Antibodies, Monoclonal

Criteria

Inclusion Criteria:

- Capable of giving signed informed consent as listed in the informed consent form (ICF)
and this protocol.

- Patients aged >18 years at the time of signing the ICF.

- Patients with nasal polyps in the setting of suspected AFRS and electing to undergo
comprehensive sinus surgery per established criteria.

- Diagnosis of nasal polyps by consensus criteria.

- Failure of appropriate medical therapy, including topical intranasal corticosteroid
(spray or irrigation) > 8 weeks duration, systemic corticosteroid trial of 1-3 weeks
duration, and nasal saline irrigation of > 4 weeks duration

- A minimum SNOT-22 score of 20 at the time of enrollment.

- A minimum CT Lund-McKay score of > 1 at the time of enrollment.

- Suspected AFRS based on Bent and Kuhn criteria [10]

- Patients meet 3/5 criteria at the time of enrollment

- Environmental atopy by skin or serum testing

- Nasal polyposis

- Characteristic CT findings

- Eosinophilic mucous

- Fungal identification on histopathology

Exclusion Criteria:

- Patients who have undergone nasal or sinus surgery within 3 months prior to
enrollment.

- Patients with conditions or comorbid disease findings that exclude nasal endoscopy for
evaluation of primary outcomes, such as current rhinitis medicamentosa, nasal cavity
tumors, occlusive septal deviation following surgery

- Clinically important comorbidities that may confound interpretation of clinical
efficacy, including Sinonasal mucocele, aspirin-exacerbated respiratory disease,
cystic fibrosis, primary ciliary dyskinesia, Hereditary Hemorrhagic Telangiectasia,
antro-choanal polyposis, non-asthma eosinophilic disease, such as bronchopulmonary
aspergillosis, eosinophilic granulomatosis with polyangiitis, hypereosinophilic
syndromeGranulomatosis with polyangiitis

- Any corticosteroid-dependent condition

- A comorbid health disorder that is not medically controlled in the opinion of the
Investigator, and has the potential to affect the safety of the subject throughout the
study, impede the subject's ability to complete the duration of the study

- Patient experiencing a symptomatic asthma exacerbation requiring systemic
corticosteroids or hospitalization (>24 hours) within 4 weeks of randomization.

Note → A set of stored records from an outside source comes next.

(* ===== verification/TimerFd.v ===== *)
(** * Timers: [timers/itimerspec_from_str.c] and [timers/demo_timerfd.c]

    The parser of timer settings, and the program that arms a timer and prints
    the expirations it reads, with the time since the start. *)

From S2P Require Import Prelude CStdlib ErrFns GetNum Tlpi.

Record itimerspec := ITimerSpec {
  value_sec : Z; value_nsec : Z; interval_sec : Z; interval_nsec : Z }.

(** [strchr] with the null stored at the character found: the string before it,
    and the string behind it if there is one. *)
Fixpoint cut (c : ascii) (s : cstring) : cstring * option cstring :=
  match s with
  | [] => ([], None)
  | x :: s => if bool_decide (x = c) then ([], Some s)
              else let '(a, b) := cut c s in (x :: a, b)
  end.

(** [(sptr != NULL) ? atoi(sptr + 1) : 0]. *)
Definition atoi_or_0 (s : option cstring) : Z :=
  match s with Some s => atoi s | None => 0 end.

(** On a copy of the string. *)
Definition itimerspecFromStr (str : cstring) : itimerspec :=
  let '(dupstr, cptr) := cut ":" str in
  let '(vsec, vnsec) := cut "/" dupstr in
  match cptr with
  | None => ITimerSpec (atoi vsec) (atoi_or_0 vnsec) 0 0
  | Some cptr =>
      let '(isec, insec) := cut "/" cptr in
      ITimerSpec (atoi vsec) (atoi_or_0 vnsec) (atoi isec) (atoi_or_0 insec)
  end.

Class TimerOS (K : Type) := {
  tm_malloc : K → bool * K;
  tm_create : K → res Z * K;
  tm_settime : Z → itimerspec → K → res unit * K;
  tm_gettime : K → res (Z * Z) * K;
  (** [read]: the bytes read, and the number in them. *)
  tm_read : Z → K → res (nat * Z) * K;
}.

Section demo.
Context {K : Type} `{!TlpiEnv K, !TimerOS K}.
Abbreviation T := (M (tproc K)).

Definition elapsed (start now : Z * Z) : Z * Z :=
  let secs := to_int (now.1 - start.1) in
  let nanosecs := to_int (now.2 - start.2) in
  if nanosecs <? 0 then (secs - 1, nanosecs + 1000000000) else (secs, nanosecs).

(** [%03d]. *)
Definition fmt_03d (n : Z) : cstring :=
  let t := fmt_d n in replicate (3 - length t) "0"%char ++ t.

Definition millis (nanosecs : Z) : Z := Z.quot (nanosecs + 500000) 1000000.

Definition exp_line (start now : Z * Z) (numExp totalExp : Z) : cstring :=
  let '(secs, nanosecs) := elapsed start now in
  fmt_d secs ++ cs "." ++ fmt_03d (millis nanosecs) ++ cs ": expirations read: " ++ fmt_d numExp ++
  cs "; total=" ++ fmt_d totalExp ++ [NL].

Fixpoint exp_loop (fuel : nat) (fd maxExp : Z) (start : Z * Z) (totalExp : Z) : T unit :=
  match fuel with
  | O => stop NoFuel
  | S fuel =>
      if totalExp <? wrapU 64 maxExp then
        r ← tcall (tm_read fd) ;
        match r with
        | Some (8%nat, numExp) =>
            let totalExp := wrapU 64 (totalExp + numExp) in
            now ← tchecked (cs "clock_gettime") tm_gettime ;
            tprintf (exp_line start now numExp totalExp) ;;
            exp_loop fuel fd maxExp start totalExp
        | _ => terrExit (cs "read")
        end
      else mret tt
  end.

(** [strdup] is not checked: [strchr] is given its null pointer. *)
Definition timer_run (fuel : nat) (spec : cstring) (rest : list cstring) : T unit :=
  ok ← tsys tm_malloc ;
  if negb ok then stop Crash else
  let ts := itimerspecFromStr spec in
  maxExp ← (match rest with
            | [] => mret 1
            | a :: _ => with_stderr (getInt (Some a) GN_GT_0 (Some (cs "max-exp")))
            end) ;
  fd ← tchecked (cs "timerfd_create") tm_create ;
  tchecked (cs "timerfd_settime") (tm_settime fd ts) ;;
  start ← tchecked (cs "clock_gettime") tm_gettime ;
  exp_loop fuel fd maxExp start 0.

Definition demo_timerfd (fuel : nat) (argv : list cstring) : T unit :=
  let usage prog := tusageErr (prog ++ cs " secs[/nsecs][:int-secs[/int-nsecs]] [max-exp]" ++ [NL]) in
  match argv with
  | prog :: spec :: rest =>
      if bool_decide (spec = cs "--help") then usage prog
      else timer_run fuel spec rest ;; texit EXIT_SUCCESS
  | prog :: _ => usage prog
  | [] => stop Crash
  end.
End demo.

(** ** The parser inverts printing *)

(** "sec[/nsec]". *)
Definition time_text (sec : Z) (nsec : option Z) : cstring :=
  fmt_d sec ++ match nsec with Some n => "/"%char :: fmt_d n | None => [] end.

Definition spec_text (sec : Z) (nsec : option Z) (interval : option (Z * option Z)) : cstring :=
  time_text sec nsec ++
  match interval with Some (isec, insec) => ":"%char :: time_text isec insec | None => [] end.

Lemma cut_free c a : c ∉ a → cut c a = (a, None).
Proof.
  elim: a => [//|x a IH] H. cbn. rw bool_decide_eq_false_2; [set_solver|]. rw IH //; set_solver.
Qed.

Lemma cut_at c a b : c ∉ a → cut c (a ++ c :: b) = (a, Some b).
Proof.
  elim: a => [|x a IH] H; cbn; [by rw bool_decide_eq_true_2|].
  rw bool_decide_eq_false_2; [set_solver|]. rw IH //; set_solver.
Qed.

Lemma sep_colon : separator ":"%char. Proof. done. Qed.
Lemma sep_slash : separator "/"%char. Proof. done. Qed.
#[local] Hint Resolve sep_colon sep_slash fmt_d_no_sep : core.

Lemma atoi_fmt_d n : in_int n → atoi (fmt_d n) = n.
Proof. intros Hn. rw /atoi strtol_fmt_d; [by apply in_int_long|]. by apply to_int_id. Qed.

Lemma time_text_cut sec nsec :
  cut "/" (time_text sec nsec) = (fmt_d sec, fmt_d <$> nsec).
Proof. rw /time_text. destruct nsec; [by apply cut_at; auto|rw app_nil_r; by apply cut_free; auto]. Qed.

Lemma time_text_no_colon sec nsec : ":"%char ∉ time_text sec nsec.
Proof.
  rw /time_text not_elem_of_app. split; [auto|]. destruct nsec; [|set_solver].
  rw not_elem_of_cons. split; [done|auto].
Qed.

(** Reading the text of a timer setting gives it back, in each of its forms: with and
    without nanoseconds, with and without an interval; a part left out is 0. *)
Lemma itimerspec_roundtrip sec nsec interval :
  in_int sec → in_int (default 0 nsec) →
  in_int (default 0 (fst <$> interval)) → in_int (default 0 (interval ≫= snd)) →
  itimerspecFromStr (spec_text sec nsec interval) =
    ITimerSpec sec (default 0 nsec) (default 0 (fst <$> interval)) (default 0 (interval ≫= snd)).
Proof.
  intros H1 H2 H3 H4. rw /itimerspecFromStr /spec_text.
  assert (∀ o : option Z, in_int (default 0 o) → atoi_or_0 (fmt_d <$> o) = default 0 o) as Ho.
  { intros [n|] Hn; [by apply atoi_fmt_d|done]. }
  destruct interval as [[isec insec]|].
  - rw cut_at; [apply time_text_no_colon|]. rw !time_text_cut !atoi_fmt_d // !Ho //.
  - rw app_nil_r cut_free; [apply time_text_no_colon|]. by rw time_text_cut atoi_fmt_d // Ho.
Qed.

Lemma itimerspec_roundtrip_witness :
  itimerspecFromStr (cs "2/500000000:1") = ITimerSpec 2 500000000 1 0.
Proof. exact (itimerspec_roundtrip 2 (Some 500000000) (Some (1, None)) ltac:(done) ltac:(done) ltac:(done) ltac:(done)). Defined.

(** ** The time since the start *)

(** A time of day, as the clock gives it. *)
Definition nanos (t : Z * Z) : Z := t.1 * 1000000000 + t.2.
Definition clock_ok (t : Z * Z) : Prop := 0 ≤ t.2 < 1000000000.

Lemma elapsed_exact start now :
  clock_ok start → clock_ok now → in_int (now.1 - start.1) →
  nanos (elapsed start now) = nanos now - nanos start ∧ clock_ok (elapsed start now).
Proof.
  intros Hs Hn Hi. rw /clock_ok /nanos in Hs Hn *. rw /elapsed !to_int_id //; [rw /in_int /INT_MIN /INT_MAX; lia|].
  destruct (Z.ltb_spec (now.2 - start.2) 0); cbn; lia.
Qed.

(** Half a millisecond before the full second the fraction has four digits. *)
Lemma exp_line_overflows :
  exp_line (5, 0) (5, 999600000) 1 1 = cs "0.1000: expirations read: 1; total=1" ++ [NL].
Proof. by vm_compute. Qed.

(** ** The expirations *)

Class TimerOSOk (K : Type) `{!TimerOS K} := {
  (** What the timer was last set to. *)
  tm_timer : K → option itimerspec;
  tm_malloc_ok k b k' : tm_malloc k = (b, k') → tm_timer k' = tm_timer k;
  tm_settime_ok fd ts k k' : tm_settime fd ts k = (inr tt, k') → tm_timer k' = Some ts;
  tm_gettime_ok k t k' : tm_gettime k = (inr t, k') → tm_timer k' = tm_timer k ∧ clock_ok t;
  (** At least one expiration; a timer expires at most once in a nanosecond, and
      no clock runs for [2 ^ 63] of them. *)
  tm_read_ok fd k n m k' : tm_read fd k = (inr (n, m), k') → tm_timer k' = tm_timer k ∧ 1 ≤ m < 2 ^ 63;
}.

Class TimerWorks (K : Type) `{!TimerOS K} : Prop := {
  tw_malloc k : ∃ k', tm_malloc k = (true, k');
  tw_create k : ∃ fd k', tm_create k = (inr fd, k');
  tw_settime fd ts k : ∃ k', tm_settime fd ts k = (inr tt, k');
  tw_gettime k : ∃ t k', tm_gettime k = (inr t, k');
  tw_read fd k : ∃ m k', tm_read fd k = (inr (8%nat, m), k');
}.

(** What is printed for a list of reads, each a number with the time after it. *)
Fixpoint exp_lines (start : Z * Z) (total : Z) (reads : list (Z * (Z * Z))) : cstring :=
  match reads with
  | [] => []
  | (m, now) :: reads => exp_line start now m (total + m) ++ exp_lines start (total + m) reads
  end.

(** The reads of a run: it goes on while the total is below [maxExp]. *)
Fixpoint reads_ok (maxExp total : Z) (reads : list (Z * (Z * Z))) : Prop :=
  match reads with
  | [] => maxExp ≤ total
  | (m, now) :: reads => total < maxExp ∧ 1 ≤ m ∧ clock_ok now ∧ reads_ok maxExp (total + m) reads
  end.

Section counts.
Context {K : Type} `{!TlpiEnv K, !TimerOS K, !TimerOSOk K}.
Implicit Types s : tproc K.
Abbreviation timer s := (tm_timer (t_os s)).
Abbreviation output s := (e_stdout (t_io s) ++ e_buffered (t_io s)).
Abbreviation W := (TimerWorks K).

Lemma exp_loop_strict fd maxExp start fuel total s :
  0 < maxExp ≤ INT_MAX → 0 ≤ total → Z.max 0 (maxExp - total) < Z.of_nat fuel →
  strict (¬ W) (exp_loop fuel fd maxExp start total)
    (λ _ s', ∃ reads, reads_ok maxExp total reads ∧ timer s' = timer s ∧
       output s' = output s ++ exp_lines start total reads) s.
Proof.
  rw {1}/INT_MAX. intros Hm. elim: fuel total s => [|fuel IH] total s Ht Hf; cbn [exp_loop]; [lia|].
  rw {1}/wrapU (Z.mod_small maxExp); [lia|]. destruct (Z.ltb_spec total maxExp) as [Hlt|Hge].
  2: { strict_step. exists []. by rw app_nil_r. }
  assert (∀ (Q : unit → tproc K → Prop) s', (W → False) → strict (¬ W) (terrExit (cs "read")) Q s') as Hbad
    by (intros; by strict_step).
  do 2 strict_step.
  2: { intros e k E. apply Hbad. intros w. destruct (tw_read fd (t_os s)) as (? & ? & ?). congruence. }
  intros [n m] k Hr. destruct (decide (n = 8%nat)) as [->|Hn].
  2: { assert (W → False) as Hno by (intros w; destruct (tw_read fd (t_os s)) as (? & ? & ?); congruence).
       do 9 (destruct n as [|n]; [first [by apply Hbad|by destruct Hn]|]). by apply Hbad. }
  apply tm_read_ok in Hr as [Hk Hmr]. do 2 strict_step.
  2: { intros Hn w. destruct (tw_gettime k) as (? & ? & E). by destruct (Hn _ _ E). }
  intros now k1 [Hk1 Hc]%tm_gettime_ok. do 2 strict_step. rw /wrapU Z.mod_small; [lia|].
  eapply strict_conseq; [apply (IH (total + m)); lia|]. cbn. intros _ s2 (reads & Hreads & Ht2 & Ho).
  exists ((m, now) :: reads). cbn. rw Ht2 Hk1 Hk Ho -!app_assoc. split_and!; [lia|lia|done..].
Qed.

(** The argument for the number of expirations. *)
Definition max_of (rest : list cstring) (n : Z) : Prop :=
  match rest with [] => n = 1 | a :: _ => a ≠ [] ∧ int_argument GN_GT_0 a n end.

Lemma timer_run_strict fuel spec rest n s :
  max_of rest n → n < Z.of_nat fuel →
  (tm_malloc (t_os s)).1 = true →
  strict (¬ W) (timer_run fuel spec rest)
    (λ _ s', ∃ start reads, clock_ok start ∧ reads_ok n 0 reads ∧ timer s' = Some (itimerspecFromStr spec) ∧
       output s' = output s ++ exp_lines start 0 reads) s.
Proof.
  intros Hn Hf Hma. rw /timer_run. do 2 strict_step. intros ok k Hm. rw Hm in Hma. cbn in Hma. subst ok. cbn [negb].
  assert (0 < n ≤ INT_MAX) as Hr.
  { destruct rest; [by rw /max_of in Hn; subst n|]. destruct Hn as (_ & _ & Hi & _ & H).
    rw /in_int in Hi. split; [by apply H|lia]. }
  strict_step. apply (strict_conseq _ _ (λ v s', v = n ∧ s' = TProc (t_io s) k)).
  { destruct rest as [|a rest]; [by strict_step|]. destruct Hn as [Ha Hi].
    eapply strict_getInt; [by right|done|exact Hi|done]. }
  intros v s0 [-> ->]. do 2 strict_step.
  2: { intros H w. destruct (tw_create k) as (? & ? & E). by destruct (H _ _ E). }
  intros fd k1 _. do 2 strict_step.
  2: { intros H w. destruct (tw_settime fd (itimerspecFromStr spec) k1) as (? & E). by destruct (H _ _ E). }
  intros [] k2 Hk2%tm_settime_ok. do 2 strict_step.
  2: { intros H w. destruct (tw_gettime k2) as (? & ? & E). by destruct (H _ _ E). }
  intros start k3 [Hk3 Hc]%tm_gettime_ok.
  eapply strict_conseq; [apply (exp_loop_strict fd n start fuel 0); lia|]. cbn.
  intros _ s4 (reads & Hreads & Ht & Ho). exists start, reads. rw Ht Hk3 Hk2. done.
Qed.

(** The program arms the timer with the setting its argument denotes and reads from
    it until it has seen the number of expirations asked for: each read prints a
    line with the number, the total and the time since the start, the total is
    below the number asked for before each read and not after the last, and then
    the program succeeds.  As many turns as expirations are enough.  It fails, or
    dereferences the null pointer of a failed [strdup], only where the system
    refuses what it could grant. *)
Lemma demo_timerfd_counts fuel prog spec rest n s :
  spec ≠ cs "--help" → max_of rest n → n < Z.of_nat fuel →
  ∃ o s', demo_timerfd fuel (prog :: spec :: rest) s = (o, s') ∧
    (o = Exit EXIT_SUCCESS ∧ timer s' = Some (itimerspecFromStr spec) ∧
       (∃ start reads, clock_ok start ∧ reads_ok n 0 reads ∧
          e_stdout (t_io s') = output s ++ exp_lines start 0 reads) ∨
     (failure o ∨ o = Crash) ∧ ¬ W).
Proof.
  intros Hh Hn Hf. rw /demo_timerfd bool_decide_false //.
  destruct (tm_malloc (t_os s)) as [[] k] eqn:Hm.
  - destruct (strict_exit (B := unit) _ _ _ _ (timer_run_strict fuel spec rest n s Hn Hf ltac:(by rw Hm)))
      as (o & s' & H & [(-> & s1 & (start & reads & Hc & Hr & Ht & Ho) & Hos & _ & Hout)|[Ho Hw]]);
      eexists _, s'; (split; [exact H|]); [left|right; split; [by left|done]].
    rw Hos. split_and!; [done..|]. exists start, reads. by rw Hout.
  - eexists Crash, (TProc (t_io s) k).
    split; [by rw /timer_run /mbind /M_bind /tsys Hm|]. right. split; [by right|].
    intros w. destruct (tw_malloc (t_os s)) as [? ?]. congruence.
Qed.
End counts.

(** ** A timer that expires twice as often as it is read *)

Module TimerSim.
Record kern := Kern { k_timer : option itimerspec; k_now : Z }.

#[export] Instance timer_sim_env : TlpiEnv kern :=
  { te_strerror _ := cs "error"; te_dumpcore := None }.

#[export] Instance timer_sim_os : TimerOS kern := {
  tm_malloc k := (true, k);
  tm_create k := (inr 3, k);
  tm_settime _ ts k := (inr tt, Kern (Some ts) (k_now k));
  tm_gettime k := (inr (k_now k, 0), k);
  tm_read _ k := (inr (8%nat, 2), Kern (k_timer k) (k_now k + 1));
}.

#[export, refine] Instance timer_sim_ok : TimerOSOk kern := { tm_timer := k_timer }.
Proof.
  - by intros k b k' [= _ <-].
  - by intros fd ts k k' [= <-].
  - by intros k t k' [= <- <-].
  - by intros fd k n m k' [= <- <- <-].
Defined.

#[export] Instance timer_sim_works : TimerWorks kern.
Proof. split; intros; cbn; eauto. Qed.

Definition boot : tproc kern := TProc (EState [] [] [] 0) (Kern None 100).
End TimerSim.
Import TimerSim.

Lemma demo_timerfd_counts_witness :
  ∃ s', demo_timerfd 4 [cs "demo_timerfd"; cs "1:0/500000000"; cs "3"] boot = (Exit EXIT_SUCCESS, s') ∧
    e_stdout (t_io s') = cs "1.000: expirations read: 2; total=2" ++ [NL] ++
                         cs "2.000: expirations read: 2; total=4" ++ [NL].
Proof.
  destruct (demo_timerfd_counts 4 (cs "demo_timerfd") (cs "1:0/500000000") [cs "3"] 3 boot)
    as (o & s' & H & Ho); [done| |lia|].
  - split; [done|]. apply (getInt_iff _ _ _ (Some []) []); [by right|done|by vm_compute].
  - destruct Ho as [(-> & _ & _)|[_ Hw]]; [|by destruct Hw; apply _].
    exists s'. split; [exact H|]. vm_compute in H. injection H as <-. reflexivity.
Defined.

- Infection requiring systemic antibiotics within 4 weeks of randomization (Parenteral
and/or oral antibiotics associated with surgery are allowed)

- Medical contraindication to receiving dupilumab: Known hypersensitivity to dupilumab
or any of its excipients, live vaccine administration within 30 days of randomization
or during the study period, known helminth infection

- Unable to tolerate sinonasal irrigations.

- Pregnancy, current lactation, or lack of effective contraception plan, as determined
by the site investigator.

- Initiation of allergen immunotherapy within 3 months prior to randomization or a plan
to begin therapy or change its dose during the study period.

- Immunosuppressive medication within 3 months prior to randomization and during the
study period from randomization through the end of the study (EOS).

- Receipt of any marketed or investigational biologic products (monoclonal or polyclonal
antibody) within 6 months or 5 half-lives, whichever is longer, prior to randomization
during the study period.

- Previous use of dupilumab.

- Receipt of immunoglobulin or blood products within 30 days prior to randomization.

- Receipt of any investigational drug within 30 days or 5 half-lives, whichever is
longer prior to randomization.

- Scheduled systemic corticosteroid treatment during the study period (Standardized
corticosteroid taper associated with planned surgery is allowed)

- Receipt of leukotriene antagonists or modifiers for subjects who were not on a stable
dose for > 30 days prior to randomization.

- Concurrent enrollment in another investigational drug trial during the study period.

- Patient involvement in the planning or conduct of the study.

- Investigator assessment that the subject is unlikely to comply with study procedures.

- Prior randomization in the present study.

- Unable to undergo sinus surgery due to comorbid medical conditions.